GIVEN RECORDS START

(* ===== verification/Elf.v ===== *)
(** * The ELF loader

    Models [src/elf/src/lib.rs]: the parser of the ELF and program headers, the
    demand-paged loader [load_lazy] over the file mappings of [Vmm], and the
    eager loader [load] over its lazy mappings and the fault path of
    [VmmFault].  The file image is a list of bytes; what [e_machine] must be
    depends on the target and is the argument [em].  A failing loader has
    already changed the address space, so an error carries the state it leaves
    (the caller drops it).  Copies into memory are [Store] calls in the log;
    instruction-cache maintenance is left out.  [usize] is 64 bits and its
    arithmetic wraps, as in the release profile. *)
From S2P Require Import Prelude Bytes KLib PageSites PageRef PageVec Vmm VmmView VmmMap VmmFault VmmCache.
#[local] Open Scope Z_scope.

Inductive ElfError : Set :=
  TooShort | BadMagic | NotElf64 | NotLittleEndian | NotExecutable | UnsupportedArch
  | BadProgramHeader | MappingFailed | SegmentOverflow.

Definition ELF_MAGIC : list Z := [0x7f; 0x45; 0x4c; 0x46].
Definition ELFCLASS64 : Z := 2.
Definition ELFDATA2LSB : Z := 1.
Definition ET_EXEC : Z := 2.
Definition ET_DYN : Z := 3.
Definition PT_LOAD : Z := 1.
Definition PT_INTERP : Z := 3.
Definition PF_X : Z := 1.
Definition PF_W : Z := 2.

GIVEN RECORDS END
GIVEN RECORDS START

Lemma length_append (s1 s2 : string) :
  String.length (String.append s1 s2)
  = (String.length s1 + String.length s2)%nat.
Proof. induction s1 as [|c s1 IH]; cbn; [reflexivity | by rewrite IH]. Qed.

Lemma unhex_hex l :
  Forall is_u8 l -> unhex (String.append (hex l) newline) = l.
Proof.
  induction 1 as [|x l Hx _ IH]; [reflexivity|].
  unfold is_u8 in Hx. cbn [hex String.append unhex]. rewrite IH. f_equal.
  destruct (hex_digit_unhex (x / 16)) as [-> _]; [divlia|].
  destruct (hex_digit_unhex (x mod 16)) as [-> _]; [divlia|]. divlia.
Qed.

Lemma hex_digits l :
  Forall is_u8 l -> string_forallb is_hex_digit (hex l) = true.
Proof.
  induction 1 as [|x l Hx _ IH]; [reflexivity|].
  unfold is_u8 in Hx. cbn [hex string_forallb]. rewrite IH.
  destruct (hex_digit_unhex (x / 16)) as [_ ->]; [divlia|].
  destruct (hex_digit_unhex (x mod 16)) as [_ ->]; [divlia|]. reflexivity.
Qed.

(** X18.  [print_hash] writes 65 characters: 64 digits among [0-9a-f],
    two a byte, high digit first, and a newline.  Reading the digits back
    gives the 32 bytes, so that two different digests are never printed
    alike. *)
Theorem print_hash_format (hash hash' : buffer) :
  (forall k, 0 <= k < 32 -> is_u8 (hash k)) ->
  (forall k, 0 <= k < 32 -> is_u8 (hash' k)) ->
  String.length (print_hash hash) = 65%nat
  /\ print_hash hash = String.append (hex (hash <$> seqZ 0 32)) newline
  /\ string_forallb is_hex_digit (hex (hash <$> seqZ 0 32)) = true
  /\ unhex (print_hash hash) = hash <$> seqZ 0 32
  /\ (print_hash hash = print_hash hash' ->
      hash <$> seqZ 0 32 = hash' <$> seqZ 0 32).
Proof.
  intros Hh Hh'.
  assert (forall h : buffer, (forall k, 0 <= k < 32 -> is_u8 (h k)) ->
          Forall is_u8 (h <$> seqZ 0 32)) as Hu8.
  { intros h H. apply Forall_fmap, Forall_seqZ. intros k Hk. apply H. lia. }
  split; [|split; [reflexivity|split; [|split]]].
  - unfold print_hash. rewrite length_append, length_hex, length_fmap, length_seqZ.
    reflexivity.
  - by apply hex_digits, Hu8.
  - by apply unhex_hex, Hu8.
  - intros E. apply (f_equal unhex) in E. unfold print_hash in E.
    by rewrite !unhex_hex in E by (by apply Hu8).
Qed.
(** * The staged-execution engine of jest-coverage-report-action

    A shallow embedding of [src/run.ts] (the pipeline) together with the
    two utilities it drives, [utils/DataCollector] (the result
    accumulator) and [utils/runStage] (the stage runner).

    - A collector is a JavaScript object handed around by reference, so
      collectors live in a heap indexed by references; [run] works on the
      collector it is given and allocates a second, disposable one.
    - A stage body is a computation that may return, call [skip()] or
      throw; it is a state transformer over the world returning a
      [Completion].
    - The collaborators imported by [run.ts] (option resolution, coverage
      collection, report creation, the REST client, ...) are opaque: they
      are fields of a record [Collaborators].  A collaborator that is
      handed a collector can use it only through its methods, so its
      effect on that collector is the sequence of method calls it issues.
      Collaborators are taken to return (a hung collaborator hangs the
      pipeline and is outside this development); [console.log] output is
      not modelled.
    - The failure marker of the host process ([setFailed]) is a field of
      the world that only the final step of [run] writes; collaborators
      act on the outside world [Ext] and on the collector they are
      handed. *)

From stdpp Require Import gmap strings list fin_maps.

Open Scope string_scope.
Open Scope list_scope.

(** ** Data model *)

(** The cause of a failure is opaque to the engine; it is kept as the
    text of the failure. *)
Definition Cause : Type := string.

GIVEN RECORDS END

* [TASK]:
Extract all lines from the material above that include the word "they".

* [EXERCISE RESPONSE]:
      collection, report creation, the REST client, ...) are opaque: they
      act on the outside world [Ext] and on the collector they are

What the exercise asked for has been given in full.